Unfortunately, our time at Versailles was the coldest day of our stay in Paris, which is why we didn’t make it to the Hameau de la reine. Just too cold to wander anymore.
Our last full day in Paris was spent checking out the Marais, which was also super crowded! After we had our fill (which didn’t take long) we followed the Seine for an hour long walk until we made it to The Pont Alexandre III. From there we went back to our hotel room to recharge for a bit before heading out AGAIN to more shopping, this time along Champs-Élysée. We didn’t buy anything though 😬
I loved Paris. We both did! I loved how everywhere you looked there was something new to explore. I feel like I barely scratched the surface with this post! We found so many great parks, like Parc Monceau and Square des Batignolles. We experienced tons of delicious restaurants, some wonderful coffee, and amazing sights everywhere we looked. I feel like I could go back to Paris a thousand times and still find something new and exciting to see and do.
And the people were very friendly!
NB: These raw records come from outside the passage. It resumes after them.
(** * Moving-average crossover strategy and backtester

    A shallow embedding of [strategy.py] (moving averages, crossover
    signals), [backtest.py] (portfolio simulation, performance metrics) and
    the validator of [config.py].

    Numbers.  Python and pandas compute on float64.  Two models of the
    trading loop are given.  In the first a finite float is a rational
    ([Q]) and sums, differences and products are exact; the share count,
    an integer, is taken from the quotient rounded to binary64
    ([int_of_quotient]); the result of a division whose divisor is zero
    (IEEE [inf] or [nan]) is the separate value [NonFinite] of type [num].
    It serves for the structure of a run: which rows trade, what a record
    holds, how the columns are derived.  The second ([execute_trade64],
    [simulate64]) computes every operation on IEEE binary64, the kernel's
    primitive floats; it serves wherever a sign or an exception depends on
    rounding.  Share counts and signals are Python integers ([Z]).  Raised
    exceptions are values of [result]. *)

From Stdlib Require Import QArith Qround Lqa Lia ZArith.
From Stdlib Require Import PrimFloat SpecFloat FloatOps.
From stdpp Require Import base option list gmap strings.

Local Open Scope Z_scope.

(** ** Exceptions *)

Inductive exn : Set := ValueError | KeyError | OverflowError | IndexError.

Inductive result (A : Type) : Type :=
| Ok (a : A)
| Raise (e : exn).
Arguments Ok {A} a.
Arguments Raise {A} e.

(** Sequencing: the first raised exception aborts what follows. *)
#[global] Instance result_bind : MBind result := fun A B k m =>
  match m with
  | Ok a => k a
  | Raise e => Raise e
  end.

Definition is_ok {A : Type} (m : result A) : Prop :=
  match m with Ok _ => True | Raise _ => False end.

(** ** Floats *)

Definition Qltb (a b : Q) : bool := negb (Qle_bool b a).

(** Python's [int(x)] on a finite float: truncation toward zero. *)
Definition py_int (x : Q) : Z := Z.quot (Qnum x) (Zpos (Qden x)).

(** The rational a finite float denotes ([0] for the values that denote
    none). *)
Definition float_value (x : float) : Q :=
  match Prim2SF x with
  | S754_finite s m e =>
      let q := (inject_Z (Zpos m) * Qpower 2 e)%Q in
      if s then (- q)%Q else q
  | _ => 0%Q
  end.


(** Python's [int(x)] on a float: truncation toward zero;
    [OverflowError] on an infinity and [ValueError] on [nan]. *)
Definition int_of_float (x : float) : result Z :=
  match Prim2SF x with
  | S754_nan => Raise ValueError
  | S754_infinity _ => Raise OverflowError
  | S754_zero _ | S754_finite _ _ _ => Ok (py_int (float_value x))
  end.

(** The float an integer operand is converted to, as in
    [shares_to_buy * price]. *)
Definition float_of_int (n : Z) : float :=
  SF2Prim (binary_normalize prec emax n 0 false).

(** The float nearest to a rational, ties to even: the quotient of
    numerator by denominator is taken to 56 bits or more, a last bit
    records whether anything was left over, and the result is rounded
    once. *)
Definition float_of_Q (q : Q) : float :=
  let n := Qnum q in
  let d := Zpos (Qden q) in
  let k := Z.max 0 (Z.log2 d + 56 - Z.log2 (Z.abs n)) in
  let z := Z.abs n * 2 ^ k in
  let m := 2 * (z / d) + (if z mod d =? 0 then 0 else 1) in
  SF2Prim (binary_normalize prec emax (Z.sgn n * m) (- k - 1) false).

(** [int(a / b)] where [b] is a numpy float: the quotient is the rounded
    one of binary64; a zero divisor, or a divisor so small that the
    quotient overflows, gives [inf] (or [nan] for 0/0) with a warning, and
    [int] of those raises. *)
Definition int_of_quotient (a b : Q) : result Z :=
  int_of_float (float_of_Q a / float_of_Q b)%float.
Arguments int_of_quotient : simpl never.

(** ** backtest.py: the portfolio simulator *)

(** One row of the frame handed to [run_backtest], as [iterrows] yields it:
    the index label and the columns the strategy produced. *)
Record Row : Set := mkRow {
  Date : nat;
  Close : Q;
  Signal : Z;
  Position : Z
}.

Inductive action : Set := BUY | SELL.

(** A trade dictionary.  ['Cost'] is a key of BUY entries only and
    ['Proceeds'] of SELL entries only. *)
Record Trade : Set := mkTrade {
  t_Date : nat;
  t_Action : action;
  t_Shares : Z;
  t_Price : Q;
  t_Cost : option Q;
  t_Proceeds : option Q;
  t_Commission : Q;
  t_Cash_After : Q;
  t_Shares_After : Z
}.

Record Snapshot : Set := mkSnapshot {
  s_Date : nat;
  s_Cash : Q;
  s_Shares : Z;
  s_Price : Q;
  s_Portfolio_Value : Q
}.

(** The loop variables of [run_backtest]. *)
Record Portfolio : Set := mkPortfolio {
  cash : Q;
  shares : Z;
  trade_log : list Trade;
  portfolio_values : list Snapshot
}.

Definition buy_signal : Z := 1.
Definition sell_signal : Z := -1.
Definition hold_signal : Z := 0.
(** * Hyperbolic-Illusion: the tiling geometry of [src/math.js] and the
      reduction loop of [public/shader.glsl]

    The JavaScript numbers of the program are IEEE doubles.  The main
    development reads them as real numbers ([R]): every arithmetic
    operation is the exact one, [Math.sqrt] is [sqrt], comparisons are the
    order of [R].  Statements proved here are therefore statements of exact
    arithmetic; each one carries the hypotheses that keep the program away
    from a division by zero or a square root of a negative number, where a
    double would be [NaN] or infinite and the reading as a real number says
    nothing.  Module [F64] at the end of the definitions repeats
    [circleFrom3Points] and [circleCircleIntersections] on binary64
    numbers, where those values, and the effect of rounding on a test
    against a threshold, can be computed. *)

From Stdlib Require Import Reals Lra Lia Psatz ZArith List Bool String.
From Stdlib Require Floats.
Import ListNotations.
Local Open Scope R_scope.

(* ================================================================== *)
(** * Definitions *)
(* ================================================================== *)

(** ** JavaScript numbers read as reals *)

(** [a < b] as the boolean JavaScript computes. *)
Definition Rltb (a b : R) : bool := if Rlt_dec a b then true else false.

(** [a > b]. *)
Definition Rgtb (a b : R) : bool := Rltb b a.

(** [a >= b]. *)
Definition Rgeb (a b : R) : bool := if Rle_dec b a then true else false.

(** [Math.abs]. *)
Definition Math_abs (a : R) : R := Rabs a.

(** [Math.sqrt], for a non-negative argument. *)
Definition Math_sqrt (a : R) : R := sqrt a.

(** [Math.pow(b, e)] for a base [b >= 0] (and [e >= 0] when [b = 0]),
    which is how [root] calls it. *)
Definition Math_pow (b e : R) : R :=
  if Req_dec_T b 0 then (if Req_dec_T e 0 then 1 else 0) else Rpower b e.

(** [Math.atan2(y, x)]: the angle of the point [(x, y)], in (-PI, PI]. *)
Definition Math_atan2 (yy xx : R) : R :=
  if Rlt_dec 0 xx then atan (yy / xx)
  else if Rlt_dec xx 0 then
         (if Rle_dec 0 yy then atan (yy / xx) + PI else atan (yy / xx) - PI)
  else if Rlt_dec 0 yy then PI / 2
  else if Rlt_dec yy 0 then - (PI / 2)
  else 0.

(** The threshold [1e-12] used by every geometric routine. *)
Definition EPS : R := / 10 ^ 12.

(** ** class Complex *)

Record Complex : Type := mkComplex { x : R; y : R }.

Definition add (this z : Complex) : Complex :=
  mkComplex (x this + x z) (y this + y z).

Definition sub (this z : Complex) : Complex :=
  mkComplex (x this - x z) (y this - y z).

Definition mul (this z : Complex) : Complex :=
  mkComplex (x this * x z - y this * y z) (x this * y z + y this * x z).

Definition mulRe (this : Complex) (k : R) : Complex :=
  mkComplex (x this * k) (y this * k).

Definition divRe (this : Complex) (k : R) : Complex := mulRe this (1 / k).

Definition conj (this : Complex) : Complex := mkComplex (x this) (- y this).

Definition normSq (this : Complex) : R :=
  x this * x this + y this * y this.

Definition getNorm (this : Complex) : R := Math_sqrt (normSq this).

Definition getNormalized (this : Complex) : Complex :=
  divRe this (getNorm this).

Definition reciprocal (this : Complex) : Complex :=
  divRe (conj this) (normSq this).

Definition div (this z : Complex) : Complex := mul this (reciprocal z).

(** Euler's formula [e^it = cos t + i sin t]. *)
Definition versor (t : R) : Complex := mkComplex (cos t) (sin t).

(** [root(n)]: the loop [for (k = 0; k < n; k++)] pushes one root per [k]. *)
Definition root (this : Complex) (n : nat) : list Complex :=
  let nthRootr := Math_pow (getNorm this) (1 / INR n) in
  let phi := Math_atan2 (y this) (x this) in
  map (fun k => mulRe (versor ((phi + 2 * INR k * PI) / INR n)) nthRootr)
      (seq 0 n).

Definition CMP_ONE : Complex := mkComplex 1 0.
Definition CMP_I : Complex := mkComplex 0 1.
Definition CMP_ZERO : Complex := mkComplex 0 0.

(** ** Circles and Moebius maps *)

Record Circle : Type := mkCircle { center : Complex; radius : R }.

(** The determinant [A*D - B*C] that [circleFrom3Points] divides by. *)
Definition det3 (p1 p2 p3 : Complex) : R :=
  (x p1 - x p2) * (y p1 - y p3) - (y p1 - y p2) * (x p1 - x p3).
(** [raftpb.MessageType] of etcd/raft. *)
Inductive MessageType :=
| MsgHup | MsgBeat | MsgProp | MsgApp | MsgAppResp | MsgVote | MsgVoteResp
| MsgSnap | MsgHeartbeat | MsgHeartbeatResp | MsgUnreachable | MsgSnapStatus
| MsgCheckQuorum | MsgTransferLeader | MsgTimeoutNow | MsgReadIndex
| MsgReadIndexResp | MsgPreVote | MsgPreVoteResp.

Definition MessageType_eqb (a b : MessageType) : bool :=
  match a, b with
  | MsgHup, MsgHup | MsgBeat, MsgBeat | MsgProp, MsgProp | MsgApp, MsgApp
  | MsgAppResp, MsgAppResp | MsgVote, MsgVote | MsgVoteResp, MsgVoteResp
  | MsgSnap, MsgSnap | MsgHeartbeat, MsgHeartbeat
  | MsgHeartbeatResp, MsgHeartbeatResp | MsgUnreachable, MsgUnreachable
  | MsgSnapStatus, MsgSnapStatus | MsgCheckQuorum, MsgCheckQuorum
  | MsgTransferLeader, MsgTransferLeader | MsgTimeoutNow, MsgTimeoutNow
  | MsgReadIndex, MsgReadIndex | MsgReadIndexResp, MsgReadIndexResp
  | MsgPreVote, MsgPreVote | MsgPreVoteResp, MsgPreVoteResp => true
  | _, _ => false
  end.

Module Snapshot.
Record t := mk { Data : list byte }.
End Snapshot.

Module Message.
Record t := mk { Type_ : MessageType; Snapshot : Snapshot.t }.
End Message.

Module RaftMessage.
Record t := mk {
  CellID : N;
  FromPeer : Peer.t;
  ToPeer : Peer.t;
  CellEpoch : CellEpoch.t;
  Message : Message.t
}.
End RaftMessage.

(** Modelled from the spec: the [mraft.PeerState] enumeration is not in the
    source file.  The persisted local shard state is "one of Normal,
    Tombstone"; the code names only [mraft.Tombstone]. *)
Inductive PeerState := Normal | Tombstone.

Definition PeerState_eqb (a b : PeerState) : bool :=
  match a, b with
  | Normal, Normal | Tombstone, Tombstone => true
  | _, _ => false
  end.

Module CellLocalState.
Record t := mk { State : PeerState; Cell : Cell.t }.
End CellLocalState.

Module RaftSnapshotData.
Record t := mk { Cell : Cell.t }.
End RaftSnapshotData.

(** ** Errors *)

(** A Go [error].  The two [fmt.Errorf] sites of [isMsgStale] have a
    constructor each; an error handed back by a collaborator (storage,
    decoder) is opaque. *)
Inductive error :=
| ErrExternal (what : string)
| ErrNotTombstone (cellID : N) (localState : CellLocalState.t)
| ErrInvalidTombstoneMsg (epoch : CellEpoch.t) (msg : RaftMessage.t).

(** ** The store *)

(** Modelled from the spec: [peerStorage] is not in the source file.  Its
    [isInitialized] answers whether the replica's local storage "is already
    initialized (has prior state)"; the model keeps that answer and the
    replica's current shard descriptor. *)
Module peerStorage.
Record t := mk { cell : Cell.t; initialized : bool }.
End peerStorage.

Module PeerReplicate.
Record t := mk { ps : peerStorage.t }.
End PeerReplicate.

(** The fields of [Store] that the checks read or write: the node id, the
    live-replica registry behind [getPeerReplicate], the Key-Range Index and
    the Pending-Shard Set. *)
Module Store.
Record t := mk {
  id : N;
  replicates : gmap N PeerReplicate.t;
  keyRanges : list Cell.t;
  pendingCells : list Cell.t
}.
End Store.

(** One call of [handleStaleMsg]: the message, the epoch it was compared
    against and the force-GC flag. *)
Inductive Event :=
| StaleMsg (msg : RaftMessage.t) (epoch : CellEpoch.t) (needGC : bool).

Record World := mkWorld { store : Store.t; trace : list Event }.

(** ** The monad of store methods *)

Inductive Outcome (A : Type) :=
| Return (a : A)
| Panic.
Arguments Return {A} a.
Arguments Panic {A}.

Definition M (A : Type) : Type := World -> Outcome A * World.

Definition ret {A} (a : A) : M A := fun w => (Return a, w).

Definition bind {A B} (m : M A) (k : A -> M B) : M B :=
  fun w =>
    match m w with
    | (Return a, w') => k a w'
    | (Panic, w') => (Panic, w')
    end.

Notation "'let*' x ':=' m 'in' k" := (bind m (fun x => k))
  (at level 10, x name, m at level 100, k at level 200).
Notation "'run' m 'in' k" := (bind m (fun _ => k))
  (at level 10, m at level 100, k at level 200).

(** The Go runtime's nil-pointer check. *)
Definition panic {A} : M A := fun w => (Panic, w).

Definition deref {A} (p : option A) : M A :=
  match p with
  | Some a => ret a
  | None => panic
  end.

Definition isNotNil {A} (p : option A) : bool :=
  match p with
  | Some _ => true
  | None => false
  end.

Definition getStoreState : M Store.t := fun w => (Return (store w), w).

Definition setPendingCells (l : list Cell.t) : M unit :=
  fun w =>
    let s := store w in
    (Return tt,
     mkWorld (Store.mk (Store.id s) (Store.replicates s) (Store.keyRanges s) l)
             (trace w)).

Definition emit (e : Event) : M unit :=
  fun w => (Return tt, mkWorld (store w) (trace w ++ [e])).

(** ** Collaborators of the checks *)

(** [Store.getPeerReplicate]: the live replica registered for a shard id, or
    nil. *)
Definition getPeerReplicate (cellID : N) : M (option PeerReplicate.t) :=
  let* s := getStoreState in
  ret (Store.replicates s !! cellID).

(** [PeerReplicate.getStore] reads the field [ps] of its receiver, the field
    [isMsgStale] reads directly. *)
Definition getStore (pr : option PeerReplicate.t) : M peerStorage.t :=
  let* r := deref pr in
  ret (PeerReplicate.ps r).

(** [PeerReplicate.getCell]: the replica's current shard descriptor. *)
Definition getCell (pr : option PeerReplicate.t) : M Cell.t :=
  let* p := getStore pr in
  ret (peerStorage.cell p).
I came prepared for the “snobby French” that everyone was always warning me about, but we didn’t find that to be the case at all. Everyone was lovely and so helpful. Once, when a man at an ice cream stand kept asking me a question I didn’t understand, a woman passing by took pity on me and translated! How nice is that?! And all the servers we encountered were great, and spoke a nice mix of French and English that made it easy for us to communicate but still gave us the illusion of kind-of communicating in French 😛
I’d love to go back to France and experience Paris again, and maybe a few other cities as well.